The 2020-21 Carolina Hurricanes have much more talent than people realize and are poised to do some serious work next season. They are a legitimate contender for the Stanley Cup and have an even better shot at coming out on top of the Eastern Conference. But what makes them so dangerous, and why do very few people consider them as their Stanley Cup favourites?
The 2020-21 Carolina Hurricanes Will Win the East
Young Talent Leads the Way
The Hurricanes have multiple young and skilled players that are leading their team to victories. Their average age is 27.2 years of age. Which is a full year younger than the league’s average, but their players play like veterans. Sebastian Aho, Jake Bean, Martin Necas, Teuvo Teravainen, and arguably their best player, Andrei Svechnikov, are all 25 years old or younger. Six out of their top ten point producers and average time on ice leaders are 25 or younger. Svechnikov was on pace to double his rookie season’s point total and has the potential to hit 35 goals next season. His Corsi rating is off the charts at 56.4 percent, with a relative Corsi of 3.1. Along with Aho and Teravainen, that first line is among the most dangerous in the league.
But it’s not just their offence that has some talented young players. Their defence, renowned as one of the best in the league, is full of intelligent players. Led by veteran Dougie Hamilton, players like Brady Skjei, Haydn Fleury, and Jaccob Slavin are all incredible defencemen. Extremely underrated, Slavin is a top-pairing defenceman whose shutdown ability is at the top of the league. He led the Hurricanes in blocked shots with 107 and has a high Corsi rating of 55.2 percent, showing how Carolina controls the game when he is on the ice. Having young talent to drive a team is crucial, not just for this season, but makes the Hurricanes a threat in the Metropolitan division for years to come.
Depth Is Key
The biggest factor for winning games in the playoffs is a team’s depth players. And there certainly is no shortage of solid depth players in Raleigh. Each line of offence can create chances, and each defensive pairing is more than capable of frustrating their opponent’s forwards. The third line of Warren Foegele, Jordan Staal, and Jesper Fast is a trio that sneakily combined for about 90 points last season (taking into consideration that Fast was still on the New York Rangers). These are not the most offensively gifted players, but they are skaters who can score and produce when necessary.

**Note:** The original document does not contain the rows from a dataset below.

Lemma convert_logs_uuid pbs0 logs :
  forall written m written' m',
    convert_logs pbs0 logs written m = Ok (written', m') ->
    md_uuid m' = md_uuid m.
Proof.
  induction logs as [|[lrec blockS] logs IH]; intros written m written' m' H.
  - simpl in H. congruence.
  - cbn [convert_logs] in H.
    destruct (convertLogToDiff _ _ _ _ _) as [[[[] r] io]|]; cbn [bind] in H;
      try discriminate; apply IH in H; exact H.
Qed.

Lemma convertWlog_file_ok st wl st' :
  convertWlog_file st wl = Ok st' ->
  cs_lsid st' = wl_endLsid wl
  /\ exists l0 m0, beginWlog st wl = Ok (l0, m0)
                   /\ md_uuid (cs_walbDiff st') = md_uuid m0.
Proof.
  unfold convertWlog_file. intros H.
  destruct (beginWlog st wl) as [[l0 m0]|] eqn:Hb; cbn [bind] in H; [|discriminate].
  destruct (convert_logs _ _ _ _) as [[w m1]|] eqn:Hc; cbn [bind] in H; [|discriminate].
  injection H as <-. simpl. split; [reflexivity|].
  exists l0, m0. split; [reflexivity|]. eapply convert_logs_uuid; eauto.
Qed.

Lemma beginWlog_later st wl l0 m0 :
  cs_lsid st <> UINT64_MAX ->
  beginWlog st wl = Ok (l0, m0) ->
  wl_beginLsid wl = cs_lsid st
  /\ wl_uuid wl = md_uuid (cs_walbDiff st)
  /\ m0 = cs_walbDiff st.
Proof.
  intros Hl. unfold beginWlog.
  destruct (Z.eqb_spec (cs_lsid st) UINT64_MAX); [contradiction|].
  destruct (Z.eqb_spec (cs_lsid st) (wl_beginLsid wl)); simpl; [|discriminate].
  destruct (uuid_eqb _ _) eqn:Hu; simpl; [|discriminate].
  apply uuid_eqb_eq in Hu. intros [= <- <-]. auto.
Qed.

Lemma convert_loop_app st a b :
  convert_loop st (a ++ b) = do st' <- convert_loop st a; convert_loop st' b.
Proof.
  revert st. induction a as [|f a IH]; intros st; simpl; [reflexivity|].
  destruct (convertWlog_file st f); simpl; [apply IH|reflexivity].
Qed.

Lemma last_default_irrel (l : list Z) d d' :
  l <> [] -> List.last l d = List.last l d'.
Proof.
  induction l as [|x [|y l] IH]; intros H; [contradiction|reflexivity|].
  change (List.last (y :: l) d = List.last (y :: l) d'). apply IH. discriminate.
Qed.

Lemma last_cons_nonempty (l : list Z) x d :
  l <> [] -> List.last (x :: l) d = List.last l d.
Proof. destruct l; [contradiction|reflexivity]. Qed.

Lemma convert_loop_later files :
  forall st st',
    cs_lsid st <> UINT64_MAX ->
    Forall (fun f => wl_endLsid f <> UINT64_MAX) files ->
    convert_loop st files = Ok st' ->
    md_uuid (cs_walbDiff st') = md_uuid (cs_walbDiff st)
    /\ cs_lsid st' = List.last (map wl_endLsid files) (cs_lsid st)
    /\ cs_lsid st' <> UINT64_MAX
    /\ Forall (fun f => wl_uuid f = md_uuid (cs_walbDiff st)) files.
Proof.
  induction files as [|f files IH]; intros st st' Hl Hall H.
  - simpl in H. injection H as <-. simpl. auto.
  - cbn [convert_loop] in H.
    destruct (convertWlog_file st f) as [st1|] eqn:Hf; cbn [bind] in H; [|discriminate].
    apply convertWlog_file_ok in Hf as [He (l0 & m0 & Hb & Hu)].
    apply beginWlog_later in Hb as (Hbl & Hbu & ->); [|assumption].
    inversion Hall as [|? ? Hf0 Hall']; subst.
    apply IH in H as (H1 & H2 & H3 & H4); [| congruence | assumption].
    rewrite Hu in H1, H4.
    repeat split; try assumption.
    + rewrite H2, He. destruct files as [|w files]; [reflexivity|].
      change (map wl_endLsid (f :: w :: files))
        with (wl_endLsid f :: map wl_endLsid (w :: files)).
      rewrite last_cons_nonempty by discriminate.
      apply last_default_irrel. discriminate.
    + constructor; assumption.
Qed.

(** C9. On a concatenation of wlog files of which a prefix has been
    converted, the first file has initialised the UUID of the diff and the
    starting LSID; a further file whose begin LSID differs from the end LSID
    of the previous file fails with the LSID mismatch, and one that chains
    but carries another UUID than the first file fails with the UUID
    mismatch. The end LSIDs are LSIDs, not the reserved value 2^64 - 1 with
    which the converter marks that no file has been read yet. *)
Theorem C9_concatenated_wlogs :
  forall f0 mid st,
    Forall (fun f => wl_endLsid f <> UINT64_MAX) (f0 :: mid) ->
    convert (f0 :: mid) = Ok st ->
    let prev := List.last mid f0 in
    (* the first file initialises the UUID and the starting LSID *)
    beginWlog convert_init f0
    = Ok (wl_beginLsid f0, setUuid (wl_uuid f0) (cs_walbDiff convert_init))
    /\ md_uuid (cs_walbDiff st) = wl_uuid f0
    /\ cs_lsid st = wl_endLsid prev
    (* the files accepted so far were chained and had the UUID of the first *)
    /\ Forall (fun f => wl_uuid f = wl_uuid f0) mid
    (* a further file *)
    /\ forall f rest,
        (wl_beginLsid f <> wl_endLsid prev ->
         convert (f0 :: mid ++ f :: rest) = Throw "lsid mismatch.")
        /\ (wl_beginLsid f = wl_endLsid prev -> wl_uuid f <> wl_uuid f0 ->
            convert (f0 :: mid ++ f :: rest) = Throw "Uuid mismatch.").
Proof.
  intros f0 mid st Hall Hrun prev.
  unfold convert in Hrun. cbn [convert_loop] in Hrun.
  destruct (convertWlog_file convert_init f0) as [st1|] eqn:Hf0;
    cbn [bind] in Hrun; [|discriminate].
  assert (Hb0 : beginWlog convert_init f0
                = Ok (wl_beginLsid f0, setUuid (wl_uuid f0) (cs_walbDiff convert_init)))
    by reflexivity.
  pose proof Hf0 as Hf0'.
  apply convertWlog_file_ok in Hf0' as [He (l0 & m0 & Hb & Hu)].
  rewrite Hb0 in Hb. injection Hb as <- <-. simpl in Hu.
  inversion Hall as [|? ? He0 Hall']; subst.
  pose proof (convert_loop_later mid st1 st ltac:(congruence) Hall' Hrun)
    as (H1 & H2 & H3 & H4).
  rewrite Hu in H1, H4.
  assert (Hprev : cs_lsid st = wl_endLsid prev).
  { rewrite H2, He. unfold prev. clear. induction mid as [|a [|b mid] IH]; try reflexivity.
    change (List.last (map wl_endLsid (b :: mid)) (wl_endLsid f0)
            = wl_endLsid (List.last (b :: mid) f0)). exact IH. }
  split; [exact Hb0|]. split; [exact H1|]. split; [exact Hprev|]. split; [exact H4|].
  intros f rest.
  assert (Hgo : convert (f0 :: mid ++ f :: rest)
                = do st' <- convertWlog_file st f; convert_loop st' rest).
  { unfold convert. cbn [convert_loop app]. rewrite Hf0. cbn [bind].
    rewrite convert_loop_app, Hrun. reflexivity. }
  rewrite Hgo. unfold convertWlog_file, beginWlog.
  destruct (Z.eqb_spec (cs_lsid st) UINT64_MAX); [contradiction|].
  rewrite Hprev. split.
  - intros Hne. destruct (Z.eqb_spec (wl_endLsid prev) (wl_beginLsid f)); [congruence|].
    reflexivity.
  - intros Heq Hnu. destruct (Z.eqb_spec (wl_endLsid prev) (wl_beginLsid f)); [|congruence].
    simpl. destruct (uuid_eqb _ _) eqn:Hq; [|reflexivity].
    apply uuid_eqb_eq in Hq. congruence.
Qed.

(** Two files: the first ends at LSID 20, the second begins at LSID 30. *)
Lemma C9_concatenated_wlogs_witness :
  let u := repeat Byte.x01 16 in
  let f0 := mkWlogFile 4096 u 10 20 [] in
  let f1 := mkWlogFile 4096 u 30 40 [] in
  convert [f0; f1] = Throw "lsid mismatch.".
Proof.
  intros u f0 f1.
  destruct (C9_concatenated_wlogs f0 [] (mkConvState 20 0 (mkMemoryData u [])))
    as (_ & _ & _ & _ & H).
  - repeat constructor. vm_compute. congruence.
  - reflexivity.
  - destruct (H f1 []) as [H1 _]. apply H1. vm_compute. congruence.
Defined.

(** A first file that ends at LSID 2^64 - 1, the value with which the
    converter marks that no file has been read: the second file is taken
    for a first one. Its begin LSID and its UUID are not checked, and its
    UUID replaces that of the first file. *)
Lemma C9_sentinel_end_lsid_counterexample :
  let u := repeat Byte.x01 16 in
  let u' := repeat Byte.x02 16 in
  let f0 := mkWlogFile 4096 u 10 UINT64_MAX [] in
  let f1 := mkWlogFile 4096 u' 30 40 [] in
  wl_beginLsid f1 <> wl_endLsid f0
  /\ wl_uuid f1 <> wl_uuid f0
  /\ convert [f0; f1] = Ok (mkConvState 40 0 (mkMemoryData u' [])).
Proof.
  intros u u' f0 f1.
  split; [vm_compute; congruence|]. split; [vm_compute; congruence|].
  vm_compute. reflexivity.
Qed.

End ConverterFacts.

(** ** One pass of the diff merger

    Of the pass only shouldMerge and Wdiff::currentAddress are in the
    header; the loop is the one of section 4.E. *)

Section MergerFacts.

Import Merger.

Lemma shouldMerge_iff m minAddr rec :
  shouldMerge m rec minAddr = true
  <-> DiffBase.io_address rec < u64 (doneAddr_ m + searchLen_ m)
      /\ DiffBase.endIoAddress rec <= minAddr.
Proof.
  unfold shouldMerge. rewrite andb_true_iff, Z.ltb_lt, Z.leb_le. reflexivity.
Qed.

Lemma getMinimumAddr_le ws w :
  In w ws -> getMinimumAddr ws <= currentAddress w.
Proof.
  induction ws as [|w0 ws IH]; [contradiction|].
  intros [->|Hin]; cbn [getMinimumAddr fold_right]; [lia|].
  specialize (IH Hin). unfold getMinimumAddr in IH. lia.
Qed.

(** With the minimum taken over every open stream, the stream of the record
    included, a front record of one block or more is not accepted. *)
Lemma front_record_with_blocks_not_merged m w rec io rest :
  In w (wdiffs_ m) ->
  w_recs w = (rec, io) :: rest ->
  0 < DiffBase.io_blocks rec ->
  0 <= DiffBase.io_address rec ->
  DiffBase.io_address rec + DiffBase.io_blocks rec < 2 ^ 64 ->
  shouldMerge m rec (getMinimumAddr (wdiffs_ m)) = false.
Proof.
  intros Hin Hw Hb Ha Hr. apply getMinimumAddr_le in Hin.
  unfold currentAddress in Hin. rewrite Hw in Hin.
  unfold shouldMerge, DiffBase.endIoAddress, DiffBase.ioAddress, DiffBase.ioBlocks.
  unfold u64 at 2, wrap. rewrite (Z.mod_small (_ + _)) by lia.
  apply andb_false_iff. right. apply Z.leb_gt. lia.
Qed.

Lemma moveStreams_stuck m minAddr :
  forall ws mem,
    Forall (fun w => match w_recs w with
                     | [] => True
                     | (rec, _) :: _ => shouldMerge m rec minAddr = false
                     end) ws ->
    moveStreams m minAddr ws mem = (ws, mem).
Proof.
  induction ws as [|[recs] ws IH]; intros mem Hall; [reflexivity|].
  inversion Hall as [|? ? Hw Hws]; subst. cbn [moveStreams w_recs] in *.
  assert (E : moveStream m minAddr recs mem = (recs, mem)).
  { destruct recs as [|[rec io] recs]; [reflexivity|].
    cbn [moveStream]. rewrite Hw. reflexivity. }
  rewrite E, (IH mem Hws). reflexivity.
Qed.

(** Read to the letter, section 4.E lets a pass pop no record that has a
    block: the minimum front address is at most the address of the front
    record of every stream, below its end. The pass moves only the
    watermark. *)
Lemma tryMoveToDiffMemory_pops_nothing m :
  Forall front_has_blocks (wdiffs_ m) ->
  tryMoveToDiffMemory m
  = mkDiffMerger (wdiffs_ m) (diffMem_ m) (getMinimumAddr (wdiffs_ m)) (searchLen_ m).
Proof.
  intros Hall. unfold tryMoveToDiffMemory.
  rewrite moveStreams_stuck; [reflexivity|].
  apply List.Forall_forall. intros w Hw.
  rewrite List.Forall_forall in Hall. specialize (Hall w Hw).
  unfold front_has_blocks in Hall.
  destruct (w_recs w) as [|[rec io] rest] eqn:E; [exact I|].
  destruct Hall as (H1 & H2 & H3).
  apply (front_record_with_blocks_not_merged m w rec io rest Hw E H1 H2 H3).
Qed.

End MergerFacts.

(** ** Redo: coalescing in the staging queue *)

Section CoalesceFacts.

Import Redo.

Lemma tryMerge_true lhs rhs lhs' rhs' :
  tryMerge lhs rhs = (true, lhs', rhs') ->
  canMerge lhs rhs = true
  /\ lhs' = set_blocks_ (blocks_ lhs ++ blocks_ rhs)
                        (set_size_ (u64 (size_ lhs + size_ rhs)) lhs)
  /\ rhs' = set_blocks_ [] rhs.
Proof.
  unfold tryMerge. destruct (canMerge lhs rhs); simpl; [|discriminate].
  intros [= <- <-]. auto.
Qed.

Lemma IoQueue_tryMerge_true io0 io1 io0' io1' :
  IoQueue_tryMerge io0 io1 = (true, io0', io1') ->
  u64 (size_ io0 + size_ io1) <= maxIoSize_
  /\ tryMerge io0 io1 = (true, io0', io1').
Proof.
  unfold IoQueue_tryMerge.
  destruct (Z.ltb_spec maxIoSize_ (u64 (size_ io0 + size_ io1))); [discriminate|].
  auto.
Qed.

The Hurricanes’ defensive depth is one of their biggest strengths as a team. The first pairing of Slavin and Hamilton rivals the best top defencemen in the league, with a combination of offensive skill and shut down playstyles. The second pairing of Brady Skjei and Brett Pesce is another strong pair the Hurricanes lean on heavily. Excluding goalies, these two are third and fourth on the team in average time on ice. The defencemen they’re behind? None other than the first pairing previously mentioned. Jake Gardiner and Haydn Fleury close out the pairings. Fleury is looking to prove his worth to the team after signing an extension in October. The 23-year old is a great defensive defenceman, and could easily be second-pairing on a weaker team. Even when the top lines of the Hurricanes are in slumps, the depth pieces pick up the slack.
A large part of team chemistry remains unseen: team bonding, tensions in the locker room, coach/player interactions. As fans and analysts, we do not have access to that. However, the Hurricanes’ team chemistry is on full display. Their controversial “Storm Surge” is an example of this. Normally, teams give a stick tap or wave to the crowd after a home victory, but the Hurricanes take it a step further. They all seem to be having fun and enjoying themselves, and it is obviously well-planned out beforehand. This means they must have cleared it with their coaching staff, who bought into the fun and games. It is unusual for a team to do this much after wins, but it gives us a glimpse into Carolina’s style. They have fun with each other, their coaches, and seem to be playing hockey at the same time.
Head coach Rod Brind’Amour embraces and promotes this light-hearted atmosphere in the locker room and behind the scenes. It is so obvious that Carolina’s players are very close with each other because they play so well together on the ice. The players trust the coach and are 100 percent bought into Brind’Amour’s system, which has worked extremely well. This player-player trust, as well as player-coach trust, is a key part of the Hurricanes’ success as a team. Normally, chemistry is not a large piece in considering a playoff run, but the 2020-21 Carolina Hurricanes are looking to be the exception.